Below are the entries to work from; restate word for word the portion that opens with the line containing "factor) <$> s" and closes with the line containing "- rewrite map_size_insert.", keeping both.

Stored entries:
■ ■ ■ ■
(* ===== verification/Evidence.v ===== *)
(** * What is known about addresses and names

    [src/ranking/store.rs]: the bounded store of measurement series, one for each
    address, port and profile.  [src/ranking/service.rs]: the bounded list of names
    with evidence of an HTTPS service, which decides whether measurements may order
    an answer at all. *)

From Stdlib Require Import Ascii String.
From S2P Require Import Prelude.
From S2P Require Import Hashing.
From S2P Require Import Floats.
From S2P Require Import Names.
From S2P Require Import Net.
From S2P Require Import Config.
From S2P Require Import Dns.
From S2P Require Import Quality.
From S2P Require Import Ranking.

(** ** Measurement series *)

Record ProbeKey : Type := mk_ProbeKey {
  pk_addr : IpAddr;
  pk_port : Z;
  pk_profile : str
}.

#[global] Instance ProbeKey_eq_dec : EqDecision ProbeKey.
Proof. solve_decision. Defined.

#[global] Instance ProbeKey_countable : Countable ProbeKey.
Proof.
  refine (inj_countable' (λ k, (pk_addr k, pk_port k, pk_profile k))
    (λ '(a, p, f), mk_ProbeKey a p f) _).
  by intros [].
Defined.

Definition https_key (addr : IpAddr) (port : Z) (hostname : str) : ProbeKey :=
  mk_ProbeKey addr port (lit "https:" ++ trim_end_matches dot hostname).

Definition generic_key (addr : IpAddr) (port : Z) : ProbeKey := mk_ProbeKey addr port (lit "generic").
Definition quic_key (addr : IpAddr) (port : Z) : ProbeKey := mk_ProbeKey addr port (lit "quic").

Record PersistedQuality : Type := mk_PersistedQuality {
  pq_alpha : f64;
  pq_beta : f64;
  pq_ewma_ms : f64;
  pq_p95_ms : f64;
  pq_jitter_ms : f64;
  pq_samples : Z;
  pq_successes : Z;
  pq_generation : Z
}.

Definition to_persisted (s : QualityStats) : PersistedQuality :=
  mk_PersistedQuality (q_alpha s) (q_beta s) (q_ewma_ms s) (p95_ms s) (q_jitter_ms s) (q_samples s)
    (q_successes s) (q_generation s).

Definition revived (p : PersistedQuality) : QualityStats :=
  from_persisted (pq_generation p) (pq_alpha p) (pq_beta p) (pq_ewma_ms p) (pq_p95_ms p)
    (pq_jitter_ms p) (pq_samples p) (pq_successes p).

Record QualityStore : Type := mk_QualityStore {
  qs_inner : gmap ProbeKey QualityStats;
  qs_capacity : nat
}.

Definition store_new (capacity : nat) : QualityStore := mk_QualityStore ∅ (Nat.max capacity 1).

Section store.
Context {FL : FloatLib} {HK : HashOrder ProbeKey}.
Implicit Types (st : QualityStore) (key : ProbeKey) (cfg : RankingConfig).

Definition fewer_samples (a b : QualityStats) : bool := q_samples a <=? q_samples b.

Definition evict (m : gmap ProbeKey QualityStats) (count : nat) : gmap ProbeKey QualityStats :=
  drop_least fewer_samples count m.

(** What one observation does to a series, or to a new one. *)
Definition observe_series cfg (s : option QualityStats) (class : ObservationClass)
    (latency : option Duration) (generation : Z) (now : Instant) : QualityStats :=
  let s := default (quality_new generation) s in
  let s := if q_generation s =? generation then s
           else demote_to_prior s generation (f64_min (neutral_cost_ms cfg) f64_one) in
  record s class latency now cfg.

Definition store_record st key (class : ObservationClass) (latency : option Duration) (generation : Z)
    (now : Instant) cfg : QualityStore :=
  let m := qs_inner st in
  let m := if (qs_capacity st <=? size m)%nat && negb (bool_decide (is_Some (m !! key)))
           then evict m (qs_capacity st / 16 + 1) else m in
  mk_QualityStore (<[key := observe_series cfg (m !! key) class latency generation now]> m)
    (qs_capacity st).

Definition store_get st key : option QualityStats := qs_inner st !! key.

Definition snapshot_for st (addrs : list IpAddr) (port : Z) (hostname : str) : gmap IpAddr QualityStats :=
  fold_left (λ out addr,
    match qs_inner st !! https_key addr port hostname with
    | Some s => <[addr := s]> out
    | None =>
        match qs_inner st !! generic_key addr port with
        | Some s => <[addr := s]> out
        | None => out
        end
    end) addrs ∅.

Definition store_generation_change st (generation : Z) (factor : f64) : QualityStore :=
  mk_QualityStore ((λ s, demote_to_prior s generation factor) <$> qs_inner st) (qs_capacity st).

Definition store_export st : list (ProbeKey * PersistedQuality) :=
  map (λ e : ProbeKey * QualityStats, (e.1, to_persisted e.2)) (hash_iter (qs_inner st)).

Fixpoint import_rows (capacity : nat) (rows : list (ProbeKey * PersistedQuality))
    (m : gmap ProbeKey QualityStats) : gmap ProbeKey QualityStats :=
  match rows with
  | [] => m
  | (key, p) :: rows =>
      if (capacity <=? size m)%nat then m else import_rows capacity rows (<[key := revived p]> m)
  end.

Definition store_import st (rows : list (ProbeKey * PersistedQuality)) : QualityStore :=
  mk_QualityStore (import_rows (qs_capacity st) rows (qs_inner st)) (qs_capacity st).

Definition store_clear st : QualityStore := mk_QualityStore ∅ (qs_capacity st).

(** *** Runs *)

Inductive StoreOp : Type :=
| OpRecord (key : ProbeKey) (class : ObservationClass) (latency : option Duration) (generation : Z)
    (now : Instant)
| OpGeneration (generation : Z) (factor : f64)
| OpImport (rows : list (ProbeKey * PersistedQuality))
| OpClear.

Definition store_step cfg st (op : StoreOp) : QualityStore :=
  match op with
  | OpRecord key class latency generation now => store_record st key class latency generation now cfg
  | OpGeneration generation factor => store_generation_change st generation factor
  | OpImport rows => store_import st rows
  | OpClear => store_clear st
  end.

Definition store_run cfg (ops : list StoreOp) st : QualityStore := fold_left (store_step cfg) ops st.

(** The same run, as one series sees it: nothing but its own observations counts. *)
Definition replay cfg key (s : option QualityStats) (op : StoreOp) : option QualityStats :=
  match op with
  | OpRecord k class latency generation now =>
      if decide (k = key) then Some (observe_series cfg s class latency generation now) else s
  | OpGeneration generation factor => (λ s, demote_to_prior s generation factor) <$> s
  | OpImport rows => fold_left (λ s e, if decide (e.1 = key) then Some (revived e.2) else s) rows s
  | OpClear => None
  end.

Definition op_keys (op : StoreOp) : list ProbeKey :=
  match op with
  | OpRecord key _ _ _ _ => [key]
  | OpImport rows => rows.*1
  | _ => []
  end.

(** *** Lemmas *)

Lemma import_rows_size capacity rows m :
  (size m <= capacity)%nat -> (size (import_rows capacity rows m) <= capacity)%nat.
Proof.
  revert m. induction rows as [|[key p] rows IH]; intros m Hm; cbn [import_rows]; [done|].
  destruct (Nat.leb_spec capacity (size m)) as [_|Hlt]; [done|]. apply IH.
  rewrite map_size_insert. case_match; unfold id; lia.
Qed.

Lemma store_step_capacity cfg st op : qs_capacity (store_step cfg st op) = qs_capacity st.
Proof. by destruct op. Qed.

Lemma store_step_bounded cfg st op :
  (1 <= qs_capacity st)%nat -> (size (qs_inner st) <= qs_capacity st)%nat ->
  (size (qs_inner (store_step cfg st op)) <= qs_capacity st)%nat.
Proof.
  intros Hc Hs. destruct op; cbn [store_step store_record store_generation_change store_import
    store_clear qs_inner].
  - rewrite map_size_insert. destruct (Nat.leb_spec (qs_capacity st) (size (qs_inner st))) as [Hf|Hf];
      cbn [andb]; [|case_match; unfold id; lia].
    case_bool_decide as Hk; cbn [negb].
    + destruct Hk as [s Hk]. rewrite Hk. unfold id. lia.
    + unfold evict. rewrite drop_least_size. case_match; unfold id; lia.
  - by rewrite map_size_fmap.
  - by apply import_rows_size.
  - rewrite map_size_empty. lia.
Qed.

(** Imported rows, while there is room for all of them. *)
Lemma import_rows_lookup (S : gset ProbeKey) capacity rows m key :
  dom m ⊆ S -> (∀ k, k ∈ rows.*1 -> k ∈ S) -> (size S < capacity)%nat ->
  import_rows capacity rows m !! key
    = fold_left (λ s e, if decide (e.1 = key) then Some (revived e.2) else s) rows (m !! key) ∧
  dom (import_rows capacity rows m) ⊆ S.
Proof.
  revert m. induction rows as [|[k p] rows IH]; intros m Hm Hk Hs; cbn [import_rows fold_left fst snd].
  { done. }
  assert (size m <= size S)%nat as Hle by (rewrite <- size_dom; by apply subseteq_size).
  destruct (Nat.leb_spec capacity (size m)) as [|_]; [lia|].
  assert (k ∈ S) as Hin by (apply Hk; left).
  destruct (IH (<[k := revived p]> m)) as [E1 E2]; [set_solver|intros k' Hk'; apply Hk; by right|done|].
  split; [|exact E2]. rewrite E1. f_equal. case_decide as E.
  - subst. by rewrite lookup_insert_eq.
  - by rewrite lookup_insert_ne.
Qed.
■ ■ ■ ■
- _Result_
  | OpGeneration generation factor => (λ s, demote_to_prior s generation factor) <$> s
  | OpImport rows => fold_left (λ s e, if decide (e.1 = key) then Some (revived e.2) else s) rows s
  | OpClear => None
  end.

Definition op_keys (op : StoreOp) : list ProbeKey :=
  match op with
  | OpRecord key _ _ _ _ => [key]
  | OpImport rows => rows.*1
  | _ => []
  end.

(** *** Lemmas *)

Lemma import_rows_size capacity rows m :
  (size m <= capacity)%nat -> (size (import_rows capacity rows m) <= capacity)%nat.
Proof.
  revert m. induction rows as [|[key p] rows IH]; intros m Hm; cbn [import_rows]; [done|].
  destruct (Nat.leb_spec capacity (size m)) as [_|Hlt]; [done|]. apply IH.
  rewrite map_size_insert. case_match; unfold id; lia.
Qed.

Lemma store_step_capacity cfg st op : qs_capacity (store_step cfg st op) = qs_capacity st.
Proof. by destruct op. Qed.

Lemma store_step_bounded cfg st op :
  (1 <= qs_capacity st)%nat -> (size (qs_inner st) <= qs_capacity st)%nat ->
  (size (qs_inner (store_step cfg st op)) <= qs_capacity st)%nat.
Proof.
  intros Hc Hs. destruct op; cbn [store_step store_record store_generation_change store_import
    store_clear qs_inner].
  - rewrite map_size_insert. destruct (Nat.leb_spec (qs_capacity st) (size (qs_inner st))) as [Hf|Hf];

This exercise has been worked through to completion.